Annie’s shoulders hunched forward, her body stiffened. “Fuck, I haven’t even been here a day and you’re already trying to get rid of me.” Setting her mug back on the coffee table, she rose to her feet.

“Don’t start,” Heather said. “I’m not trying to get rid of you. You broke into my house and I want to know if you have a plan. What about your apartment in Portland? Are you moving here? What about a job? Your meds? Therapy?”

“Oh, I get it.” Annie turned around, her hands clenched into fists. “Let’s just lobotomize Annie. Make everything much simpler for you, wouldn’t it?”

Heather picked up Eerie and placed him on the cushion beside her. “Quit twisting things around! This isn’t about me!”

“Sure. Uh-huh.” Pointing her middle, fuck-you finger at the carton on the table, Annie said, “That dead bitch is more important to you than me.”
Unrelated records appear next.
Definition trendArrowToString (arrow : Z) : string :=
  match arrow with
  | 1 => "DoubleUp"
  | 2 => "SingleUp"
  | 3 => "FortyFiveUp"
  | 4 => "Flat"
  | 5 => "FortyFiveDown"
  | 6 => "SingleDown"
  | 7 => "DoubleDown"
  | _ => "Unknown"
  end.

(** The [formats] of [parseLibreLinkTimestamp]. *)
Definition formats : list string :=
  [ "1/2/2006 3:04:05 PM";
    "01/02/2006 15:04:05";
    GoTime.RFC3339 ].

Section Methods.
Context {RT : Runtime} {J : JSON}.

(** The [for _, format := range formats] loop of
    [parseLibreLinkTimestamp]: the first layout that parses wins. *)
Fixpoint tryFormats (fs : list string) (timestamp : string)
  : GoTime.Time * option error :=
  match fs with
  | [] =>
      (GoTime.zero, Some (Errorf "unable to parse timestamp: %s" [AStr timestamp]))
  | format :: rest =>
      match ParseInLocation format timestamp GoTime.Local with
      | Some t => (t, None)
      | None => tryFormats rest timestamp
      end
  end.

Definition parseLibreLinkTimestamp (timestamp : string)
  : GoTime.Time * option error :=
  tryFormats formats timestamp.

(** Run a computation on the system, the client untouched. *)
Definition onSys {A : Type} (m : M Sys A) : M State A :=
  fun s => let (o, y) := m (sys s) in (o, mkState (client s) y).

Definition getClient : M State Client := fun s => (Done (client s), s).

Definition setAuthToken (v : string) : M State unit :=
  fun s =>
    let c := client s in
    (Done tt, mkState (mkClient (baseURL c) (username c) (password c) v (accountID c)) (sys s)).

Definition setAccountID (v : string) : M State unit :=
  fun s =>
    let c := client s in
    (Done tt, mkState (mkClient (baseURL c) (username c) (password c) (authToken c) v) (sys s)).

Definition setHeaders (c : Client) (req : Request) : Request :=
  let req := HeaderSet "Content-Type" contentType req in
  let req := HeaderSet "Accept" contentType req in
  let req := HeaderSet "product" appProduct req in
  let req := HeaderSet "version" appVersion req in
  if negb (accountID c =? "")%string && negb (authToken c =? "")%string then
    HeaderSet "account-id" (sha256hex (accountID c)) req
  else req.

Definition loginResponseArg (r : loginResponse) : Arg :=
  AStruct
    [ AField "Status" (AInt (login_Status r));
      AField "Data"
        (AStruct
           [ AField "User"
               (AStruct [ AField "ID" (AStr (login_User_ID r));
                          AField "Email" (AStr (login_User_Email r)) ]);
             AField "AuthTicket"
               (AStruct [ AField "Token" (AStr (login_AuthTicket_Token r));
                          AField "ExpiresAt" (AInt (login_AuthTicket_ExpiresAt r)) ]) ]) ].

(** The [for k, v := range req.Header] loop of [Login]; Go leaves the order
    of a map iteration unspecified, here it is the order of the list. *)
Definition printHeaders (req : Request) : M Sys unit :=
  forEach (Header req)
    (fun kv => Printf "  %s: %s\n" [AStr (fst kv); AStrs [snd kv]]).

(** [Login] authenticates with LibreLink Up and retrieves the auth token. *)
Definition Login : M State (option error) :=
  c <- getClient ;;
  let loginReq := mkLoginRequest (username c) (password c) in
  match marshalLogin loginReq with
  | inr err =>
      ret (Some (Errorf "failed to marshal login request: %w" [AErr err]))
  | inl reqBody =>
      onSys (Printf "DEBUG: Attempting login to %s with email: %s\n"
               [AStr (baseURL c); AStr (username c)]) ;;
      onSys (Printf "DEBUG: Request body: %s\n" [AStr reqBody]) ;;
      match NewRequest "POST" (baseURL c ++ "/llu/auth/login") (Some reqBody) with
      | inr err =>
          ret (Some (Errorf "failed to create login request: %w" [AErr err]))
      | inl req0 =>
          let req := setHeaders c req0 in
          (* fmt.Println: the line and a newline *)
          onSys (Printf "DEBUG: Request headers:\n" []) ;;
          onSys (printHeaders req) ;;
          r <- onSys (httpClientDo req) ;;
          match r with
          | inr err =>
              ret (Some (Errorf "login request failed: %w" [AErr err]))
          | inl resp =>
              let body := Body resp in
              onSys (Printf "DEBUG: Response status: %d\n" [AInt (StatusCode resp)]) ;;
              onSys (Printf "DEBUG: Response body: %s\n" [AStr body]) ;;
              if negb (StatusCode resp =? StatusOK) then
                ret (Some (Errorf "login failed with HTTP status %d: %s"
                             [AInt (StatusCode resp); AStr body]))
              else
                match unmarshalLogin body with
                | inr err =>
                    ret (Some (Errorf "failed to decode login response: %w" [AErr err]))
                | inl loginResp =>
                    if negb (login_Status loginResp =? 0) then
                      onSys (Printf "DEBUG: Full login response: %+v\n"
                               [loginResponseArg loginResp]) ;;
                      ret (Some (Errorf "login failed with API status: %d"
                                   [AInt (login_Status loginResp)]))
                    else
                      setAuthToken (login_AuthTicket_Token loginResp) ;;
                      setAccountID (login_User_ID loginResp) ;;
                      c1 <- getClient ;;
                      prefix20 <- sliceTo (authToken c1) 20 ;;
                      onSys (Printf "DEBUG: Successfully authenticated, token: %s...\n"
                               [AStr prefix20]) ;;
                      onSys (Printf "DEBUG: Account ID: %s\n" [AStr (accountID c1)]) ;;
                      ret None
                end
          end
      end
  end.

(** [GetConnections] retrieves all LibreLink connections (sensors). *)
Definition GetConnections : M State (list Connection * option error) :=
  c <- getClient ;;
  if (authToken c =? "")%string then
    ret ([], Some (Errorf "not authenticated, call Login() first" []))
  else
    match NewRequest "GET" (baseURL c ++ "/llu/connections") None with
    | inr err =>
        ret ([], Some (Errorf "failed to create connections request: %w" [AErr err]))
    | inl req0 =>
        let req := setHeaders c req0 in
        let req := HeaderSet "Authorization" ("Bearer " ++ authToken c) req in
        r <- onSys (httpClientDo req) ;;
        match r with
        | inr err =>
            ret ([], Some (Errorf "connections request failed: %w" [AErr err]))
        | inl resp =>
            let body := Body resp in
            onSys (Printf "DEBUG: Connections response status: %d\n"
                     [AInt (StatusCode resp)]) ;;
            onSys (Printf "DEBUG: Connections response body: %s\n" [AStr body]) ;;
            if negb (StatusCode resp =? StatusOK) then
              ret ([], Some (Errorf "connections request failed with status %d: %s"
                               [AInt (StatusCode resp); AStr body]))
            else
              match unmarshalConnections body with
              | inr err =>
                  ret ([], Some (Errorf "failed to decode connections response: %w"
                                   [AErr err]))
              | inl connResp =>
                  if (Z.of_nat (List.length (connections_Data connResp)) =? 0) then
                    onSys (Printf
                      "DEBUG: No connections found - using patient account ID as connection: %s\n"
                      [AStr (accountID c)]) ;;
                    ret ([mkConnection (accountID c) "Self" "" 0], None)
                  else
                    ret (map (fun conn =>
                                mkConnection (data_PatientID conn) (data_FirstName conn)
                                  (data_LastName conn) 0)
                             (connections_Data connResp), None)
              end
        end
    end.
Fury pushed Heather up from the sofa and onto her feet. “Annie, stop,” she said, voice low and tight. “Stop, right now.”

“You only care about the dead! That’s all you think about! Talk about!” Annie yelled. “Maybe if I died—”

Heather grabbed Annie’s shoulders. “Don’t say that!”

“It’s true!” She knuckled a fist into Heather’s shoulder. “What if you’d died, huh? What if you’d fucking died and left me all alone?”

Hot pain knotted Heather’s shoulder, but Annie’s words hurt worse than her punch; her words knifed Heather’s heart and stole her breath. What if you’d died?

Heather wrapped her arms around Annie and pulled her stiff, but unresisting body into hers. Hugged her tight. “It’s all right. We’ll figure it out. You know I’d never ditch you. It’s just that things aren’t safe—”

“Let mom stay dead, Heather. Let mom stay dead so we can be a family again.”

Heather went still. She felt cold, like winter had awakened within her, gray and icy and stark.

I want us to be a family again. All of us. But don’t dig up the past, Heather. Look to the future and let the dead remain dead.

Maybe no one’s phone had been tapped.

She’d only told one person what Dante had done. She poured her secrets and confessions into Annie, believing that as keeper of Annie’s whispered yearnings and manic desires, her sister wouldn’t judge her. Believed their shared secrets strengthened the bond between them—sisters and survivors.

Glad that Prejean saved your life.

How many secrets had Annie bartered away over the years?

Numb, thoughts reeling, Heather held Annie, realizing for the first time just how alone she truly was.